Applied Sciences (Jan 2024)
Identification of Electrocardiographic Patterns Related to Mortality with COVID-19
Abstract
COVID-19 is an infectious disease that has greatly affected worldwide healthcare systems, due to the high number of cases and deaths. As COVID-19 patients may develop cardiac comorbidities that can be potentially fatal, electrocardiographic monitoring can be crucial. This work aims to identify electrocardiographic and vectorcardiographic patterns that may be related to mortality in COVID-19, with the application of the Advanced Repeated Structuring and Learning Procedure (AdvRS&LP).

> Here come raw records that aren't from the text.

(** * fog-ai: the fog-node pipeline, embedded from its Python sources

    [fog_node/traffic_capture.py]    the bounded capture queue
    [fog_node/feature_extraction.py] the windowed feature extractor
    [fog_node/anomaly_detection.py]  the scoring port
    [fog_node/fog_agent.py]          the agent and its analysis cycle

    Python exceptions are explicit: every operation that can raise returns a
    [result].  Objects mutated in place are passed as explicit state. *)

From Stdlib Require Import ZArith QArith Qround Qminmax List String Ascii Bool Lia.
From Stdlib Require Import Floats.SpecFloat.
From stdpp Require Import gmap strings.
Import ListNotations.

Set Warnings "-register-all".

Local Open Scope string_scope.
Local Open Scope Z_scope.

(** ** Exceptions *)

Inductive exn : Set :=
| IndexError | KeyError | TypeError | ValueError
| ZeroDivisionError | OverflowError | AttributeError
| QueueFull | QueueEmpty.

Inductive result (A : Type) : Type :=
| Ok (a : A)
| Raise (e : exn).
Arguments Ok {A} a.
Arguments Raise {A} e.

#[global] Instance result_ret : MRet result := fun A a => Ok a.
#[global] Instance result_bind : MBind result := fun A B f m =>
  match m with
  | Ok a => f a
  | Raise e => Raise e
  end.

#[global] Instance result_fmap : FMap result := fun A B f m =>
  match m with
  | Ok a => Ok (f a)
  | Raise e => Raise e
  end.

Definition returns {A} (r : result A) : Prop := exists a, r = Ok a.

(** ** Python values carried by packet records

    The values a decoded JSON document can hold.  A [PyFloat] is a finite
    float, given by its exact value; [bool] is a subclass of [int]. *)

Inductive pyval : Type :=
| PyNone
| PyBool (b : bool)
| PyInt (z : Z)
| PyFloat (q : Q)
| PyStr (s : string)
| PyList (l : list pyval)
| PyDict (d : list (string * pyval)).

(** [d.get(key)] on the bindings of a dict (its keys are pairwise distinct). *)
Fixpoint dict_get (key : string) (d : list (string * pyval)) : option pyval :=
  match d with
  | [] => None
  | (k, v) :: d' => if String.eqb k key then Some v else dict_get key d'
  end.

(** [key in v] for a string [key]: key membership on a dict, element
    membership on a list, substring test on a string, [TypeError] on a value
    that is not a container. *)
Definition is_str (key : string) (v : pyval) : bool :=
  match v with
  | PyStr s => String.eqb s key
  | _ => false
  end.

Definition is_substring (pat s : string) : bool :=
  match String.index 0 pat s with
  | Some _ => true
  | None => false
  end.

Definition py_contains (key : string) (v : pyval) : result bool :=
  match v with
  | PyDict d => Ok (match dict_get key d with Some _ => true | None => false end)
  | PyList l => Ok (existsb (is_str key) l)
  | PyStr s => Ok (is_substring key s)
  | _ => Raise TypeError
  end.

(** [v[key]] for a string [key]. *)
Definition py_getitem (v : pyval) (key : string) : result pyval :=
  match v with
  | PyDict d => match dict_get key d with
                | Some x => Ok x
                | None => Raise KeyError
                end
  | _ => Raise TypeError
  end.
Lemma fills_loop (body : nat -> dense * Z -> dense * Z) c n :
  forall lo o,
    (forall i, (i < n)%nat -> fills R C O (body (lo + i)%nat) (o + i * c) c) ->
    fills R C O (iterate lo n body) o (n * c).
Proof.
  induction n as [|n IH]; intros lo o Hbody pre mid post count Hpre Hmid Hc Hfit.
  - destruct mid; [|discriminate]. simpl. by rewrite Z.add_0_r.
  - cbn [iterate].
    rewrite <- (take_drop c mid), <- app_assoc.
    assert (Htake : length (take c mid) = c) by (rewrite length_take; simpl in Hmid; lia).
    assert (Hdrop : length (skipn c mid) = (n * c)%nat)
      by (rewrite length_skipn; simpl in Hmid; lia).
    pose proof (Hbody 0%nat ltac:(lia)) as H0.
    rewrite Nat.add_0_r in H0. simpl in H0. rewrite Nat.add_0_r in H0.
    rewrite (H0 pre (take c mid) (skipn c mid ++ post) count Hpre Htake Hc) by nia.
    replace (pre ++ map (fun k : nat => Float32.of_Z (count + 1 + Z.of_nat k)) (seq 0 c)
                 ++ skipn c mid ++ post)
      with ((pre ++ map (fun k : nat => Float32.of_Z (count + 1 + Z.of_nat k)) (seq 0 c))
              ++ skipn c mid ++ post) by (by rewrite <- app_assoc).
    rewrite (IH (S lo) (o + c)%nat).
    + f_equal; [|lia]. f_equal. rewrite <- !app_assoc. f_equal.
      rewrite app_assoc. f_equal.
      replace (S n * c)%nat with (c + n * c)%nat by lia.
      rewrite seq_app, map_app. f_equal. simpl.
      assert (Hs : seq c (n * c) = Nat.add c <$> seq 0 (n * c))
        by (rewrite fmap_add_seq; f_equal; lia).
      rewrite Hs, <- list_fmap_compose.
      apply list_fmap_ext. intros _ k _. simpl. f_equal. lia.
    + intros i Hi. replace (S lo + i)%nat with (lo + S i)%nat by lia.
      replace (o + c + i * c)%nat with (o + S i * c)%nat by lia.
      apply Hbody. lia.
    + rewrite length_app, length_map, length_seq. lia.
    + done.
    + lia.
    + nia.
Qed.

End Fills.

Lemma counting_lookup n k :
  (k < n)%nat -> counting n !! k = Some (Float32.of_Z (Z.of_nat k + 1)).
Proof.
  intros Hk. unfold counting. by rewrite list_lookup_fmap, lookup_seq_lt.
Qed.

(** Both creation loops visit the coefficients in storage order, so each
    leaves [1, 2, ..., rows * cols] in the storage. *)
Lemma matrix_colmajor_storage rows cols :
  Z.of_nat (rows * cols) < 2 ^ 31 ->
  matrix_colmajor rows cols
  = {| d_rows := rows; d_cols := cols; d_order := ColMajor;
       d_coeffs := counting (rows * cols) |}.
Proof.
  intros Hfit. unfold matrix_colmajor, dense_new.
  assert (Hloop : fills rows cols ColMajor
            (iterate 0 cols (fun c => iterate 0 rows (fun r => store_next_count r c)))
            0 (cols * rows)).
  { apply fills_loop. intros c Hc.
    replace rows with (rows * 1)%nat at 4 by lia.
    apply fills_loop. intros r Hr. apply fills_cell. unfold coeff_index. simpl. lia. }
  specialize (Hloop [] (replicate (rows * cols) (S754_zero false)) [] 0).
  simpl in Hloop. rewrite app_nil_r in Hloop.
  rewrite Hloop; [|done|rewrite length_replicate; lia|lia|lia].
  simpl. f_equal. rewrite app_nil_r. unfold counting.
  replace (cols * rows)%nat with (rows * cols)%nat by lia.
  apply list_fmap_ext. intros _ k _. f_equal. lia.
Qed.

Lemma matrix_rowmajor_storage rows cols :
  Z.of_nat (rows * cols) < 2 ^ 31 ->
  matrix_rowmajor rows cols
  = {| d_rows := rows; d_cols := cols; d_order := RowMajor;
       d_coeffs := counting (rows * cols) |}.
Proof.
  intros Hfit. unfold matrix_rowmajor, dense_new.
  assert (Hloop : fills rows cols RowMajor
            (iterate 0 rows (fun r => iterate 0 cols (fun c => store_next_count r c)))
            0 (rows * cols)).
  { apply fills_loop. intros r Hr.
    replace cols with (cols * 1)%nat at 4 by lia.
    apply fills_loop. intros c Hc. apply fills_cell. unfold coeff_index. simpl. lia. }
  specialize (Hloop [] (replicate (rows * cols) (S754_zero false)) [] 0).
  simpl in Hloop. rewrite app_nil_r in Hloop.
  rewrite Hloop; [|done|rewrite length_replicate; lia|lia|lia].
  simpl. f_equal. rewrite app_nil_r. unfold counting.
  apply list_fmap_ext. intros _ k _. f_equal. lia.
Qed.

(** X1. [matrix_colmajor] returns a [rows] x [cols] matrix whose
    coefficient [(r, c)] is [(float)(c * rows + r + 1)]: the columns are
    numbered through one after the other, starting from 1. Up to [2^24]
    coefficients that number is held exactly. *)
Theorem matrix_colmajor_numbers_columns rows cols :
  Z.of_nat (rows * cols) < 2 ^ 31 ->
  let m := matrix_colmajor rows cols in
  d_rows m = rows /\
  d_cols m = cols /\
  length (d_coeffs m) = (rows * cols)%nat /\
  forall r c, (r < rows)%nat -> (c < cols)%nat ->
    let k := Z.of_nat c * Z.of_nat rows + Z.of_nat r + 1 in
    coeff m r c = Some (Float32.of_Z k) /\
    (k <= 2 ^ 24 -> Float32.to_Z (Float32.of_Z k) = Some k).
Proof.
  intros Hfit m. unfold m. rewrite (matrix_colmajor_storage rows cols Hfit).
  cbn [d_rows d_cols d_coeffs].
  split; [done|]. split; [done|].
  split; [unfold counting; by rewrite length_map, length_seq|].
  intros r c Hr Hc. split.
  - unfold coeff, coeff_index. cbn [d_rows d_cols d_coeffs d_order].
    rewrite (proj2 (Nat.ltb_lt _ _) Hr), (proj2 (Nat.ltb_lt _ _) Hc). simpl.
    rewrite counting_lookup by nia. do 2 f_equal. lia.
  - intros Hk. apply Float32_of_Z_exact. lia.
Qed.

Lemma matrix_colmajor_numbers_columns_witness :
  let m := matrix_colmajor 3 4 in
  d_rows m = 3%nat /\
  d_cols m = 4%nat /\
  length (d_coeffs m) = (3 * 4)%nat /\
  forall r c, (r < 3)%nat -> (c < 4)%nat ->
    let k := Z.of_nat c * Z.of_nat 3 + Z.of_nat r + 1 in
    coeff m r c = Some (Float32.of_Z k) /\
    (k <= 2 ^ 24 -> Float32.to_Z (Float32.of_Z k) = Some k).
Proof. apply (matrix_colmajor_numbers_columns 3 4). reflexivity. Defined.

(** X2. [matrix_rowmajor] returns a [rows] x [cols] matrix whose
    coefficient [(r, c)] is [(float)(r * cols + c + 1)]: the rows are
    numbered through one after the other, starting from 1. *)
Theorem matrix_rowmajor_numbers_rows rows cols :
  Z.of_nat (rows * cols) < 2 ^ 31 ->
  let m := matrix_rowmajor rows cols in
  d_rows m = rows /\
  d_cols m = cols /\
  length (d_coeffs m) = (rows * cols)%nat /\
  forall r c, (r < rows)%nat -> (c < cols)%nat ->
    let k := Z.of_nat r * Z.of_nat cols + Z.of_nat c + 1 in
    coeff m r c = Some (Float32.of_Z k) /\
    (k <= 2 ^ 24 -> Float32.to_Z (Float32.of_Z k) = Some k).
Proof.
  intros Hfit m. unfold m. rewrite (matrix_rowmajor_storage rows cols Hfit).
  cbn [d_rows d_cols d_coeffs].
  split; [done|]. split; [done|].
  split; [unfold counting; by rewrite length_map, length_seq|].
  intros r c Hr Hc. split.
  - unfold coeff, coeff_index. cbn [d_rows d_cols d_coeffs d_order].
    rewrite (proj2 (Nat.ltb_lt _ _) Hr), (proj2 (Nat.ltb_lt _ _) Hc). simpl.
    rewrite counting_lookup by nia. do 2 f_equal. lia.
  - intros Hk. apply Float32_of_Z_exact. lia.
Qed.
(** ** FunctionCaptureRewirer *)

(** C4.  Resolving a bound input that refers to the loaded node [obj]:
    a distributed variable resolves to itself; otherwise a resource
    variable to its [handle]; otherwise an asset to its [asset_path];
    otherwise a tensor to itself; otherwise a capturable resource to its
    [resource_handle] (the property runs the resource's own action);
    anything else fails with CaptureResolutionError; and in a filtered
    load a node that was never loaded ([None]) fails with
    MissingDependencyError. *)
Theorem get_tensor_from_node_cases rt self node_id fn_name w obj :
  _nodes self !! node_id = Some obj →
  let loaded := _node_filters self = None ∨ obj ≠ VNone in
  let is_a := isinstance rt w obj in
  (_node_filters self ≠ None → obj = VNone →
     _get_tensor_from_node rt self node_id fn_name w
     = Err (MissingDependencyError fn_name)) ∧
  (loaded → is_a is_distributed_variable = true →
     _get_tensor_from_node rt self node_id fn_name w = Ok (obj, w)) ∧
  (loaded → is_a is_distributed_variable = false →
     is_a is_resource_variable = true →
     _get_tensor_from_node rt self node_id fn_name w
     = (h ← getattr w obj "handle"; Ok (h, w))) ∧
  (loaded → is_a is_distributed_variable = false →
     is_a is_resource_variable = false → is_a Asset = true →
     _get_tensor_from_node rt self node_id fn_name w
     = (p ← getattr w obj "asset_path"; Ok (p, w))) ∧
  (loaded → is_a is_distributed_variable = false →
     is_a is_resource_variable = false → is_a Asset = false →
     is_a is_tf_type = true →
     _get_tensor_from_node rt self node_id fn_name w = Ok (obj, w)) ∧
  (loaded → is_a is_distributed_variable = false →
     is_a is_resource_variable = false → is_a Asset = false →
     is_a is_tf_type = false → is_a CapturableResource = true →
     ∃ r, obj = VObj r ∧
       _get_tensor_from_node rt self node_id fn_name w
       = rt_resource_handle rt r w) ∧
  (loaded → is_a is_distributed_variable = false →
     is_a is_resource_variable = false → is_a Asset = false →
     is_a is_tf_type = false → is_a CapturableResource = false →
     _get_tensor_from_node rt self node_id fn_name w
     = Err CaptureResolutionError).
Proof.
  intros Hobj loaded is_a. subst is_a. unfold _get_tensor_from_node.
  rewrite Hobj.
  assert (Hl : loaded →
            bool_decide (_node_filters self ≠ None) && bool_decide (obj = VNone)
            = false).
  { intros [Hf|Hobj'].
    - by rewrite (bool_decide_eq_false_2 _ (λ H, H Hf)).
    - rewrite (bool_decide_eq_false_2 _ Hobj'). apply andb_false_r. }
  split; [|repeat split].
  - intros Hf ->. by rewrite !bool_decide_eq_true_2.
  - intros H1 ->. by rewrite (Hl H1).
  - intros H1 -> ->. by rewrite (Hl H1).
  - intros H1 -> -> ->. by rewrite (Hl H1).
  - intros H1 -> -> -> ->. by rewrite (Hl H1).
  - intros H1 -> -> -> -> Hc. rewrite (Hl H1), Hc.
    unfold isinstance, type_of in Hc. destruct obj as [| |r]; try done.
    by exists r.
  - intros H1 -> -> -> -> ->. by rewrite (Hl H1).
Qed.

(** The theorem for the variable at node 0 of [small_loader]. *)
Lemma get_tensor_from_node_cases_witness :
  _nodes Scenario.small_loader !! 0 = Some (VObj 0) ∧
  _get_tensor_from_node Scenario.runtime Scenario.small_loader 0 "f"
    Scenario.small_world
  = (h ← getattr Scenario.small_world (VObj 0) "handle";
     Ok (h, Scenario.small_world)).
Proof.
  split; [reflexivity|].
  refine (proj1 (proj2 (proj2 (get_tensor_from_node_cases Scenario.runtime
            Scenario.small_loader 0 "f" Scenario.small_world (VObj 0) _)))
            _ _ _).
  - reflexivity.
  - right. discriminate.
  - vm_compute. reflexivity.
  - vm_compute. reflexivity.
Defined.

(** ** [_WrapperFunction] *)

Section WrapperFunctionFacts.

Import WrapperFunction.

Variable handle : ExecutionContext → nat → captured.

Lemma guarded_app graph more x :
  guarded_by_false_assertion graph x →
  guarded_by_false_assertion (graph ++ more) x.
Proof.
  intros (i & a & c & data & -> & Hi & Ha & Hc).
  exists i, a, c, data. split; [done|].
  split_and!; by apply lookup_app_l_Some.
Qed.

Lemma unused_handle_guarded graph :
  guarded_by_false_assertion (_unused_handle graph).2 (_unused_handle graph).1
  ∧ ∃ more, (_unused_handle graph).2 = graph ++ more.
Proof.
  unfold _unused_handle. simpl.
  set (graph1 := graph ++ [placeholder_with_default false]).
  set (graph2 := graph1 ++ [Assert (length graph) [error_message]]).
  split.
  - exists (length graph2), (length graph1), (length graph), [error_message].
    split; [done|]. split_and!.
    + by apply list_lookup_middle.
    + apply lookup_app_l_Some. by apply list_lookup_middle.
    + do 2 apply lookup_app_l_Some. by apply list_lookup_middle.
  - eexists. subst graph2 graph1. by rewrite <- !(assoc app).
Qed.

Lemma map_get_unused_handle_spec captured_inputs graph :
  Forall2 (λ x y,
             match x with
             | distributed _ =>
                 guarded_by_false_assertion
                   (map_get_unused_handle captured_inputs graph).2 y
             | _ => y = x
             end)
    captured_inputs (map_get_unused_handle captured_inputs graph).1
  ∧ ∃ more, (map_get_unused_handle captured_inputs graph).2 = graph ++ more.
Proof.
  revert graph. induction captured_inputs as [|x rest IH]; intros graph.
  - simpl. split; [constructor|]. exists []. by rewrite app_nil_r.
  - simpl.
    destruct (is_distributed_variable x) eqn:Hx.
    + destruct (unused_handle_guarded graph) as [Hg [more1 Hm1]].
      destruct (_unused_handle graph) as [y graph1]. simpl in Hg, Hm1.
      destruct (IH graph1) as [Hrest [more2 Hm2]].
      destruct (map_get_unused_handle rest graph1) as [ys graph2].
      simpl in *. split.
      * constructor; [|done]. destruct x; try done.
        rewrite Hm2. by apply guarded_app.
      * exists (more1 ++ more2). by rewrite Hm2, Hm1, (assoc app).
    + destruct (IH graph) as [Hrest Hm].
      destruct (map_get_unused_handle rest graph) as [ys graph2].
      simpl in *. split; [|done].
      constructor; [|done]. by destruct x.
Qed.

The procedure was applied to data from the “automatic computation of cardiovascular arrhythmic risk from electrocardiographic data of COVID-19 patients” (COVIDSQUARED) project to obtain neural networks (NNs) that, through 254 electrocardiographic and vectorcardiographic features, could discriminate between COVID-19 survivors and deaths. The NNs were validated by a five-fold cross-validation procedure and assessed in terms of the area under the curve (AUC) of the receiver operating characteristic. The features’ contribution to the classification was evaluated through the Local-Interpretable Model-Agnostic Explanations (LIME) algorithm. The obtained NNs properly discriminated between COVID-19 survivors and deaths (AUC = 84.31 ± 2.58% on hold-out testing datasets); the classification was mainly affected by the electrocardiographic-interval-related features, thus suggesting that changes in the duration of cardiac electrical activity might be related to mortality in COVID-19 cases.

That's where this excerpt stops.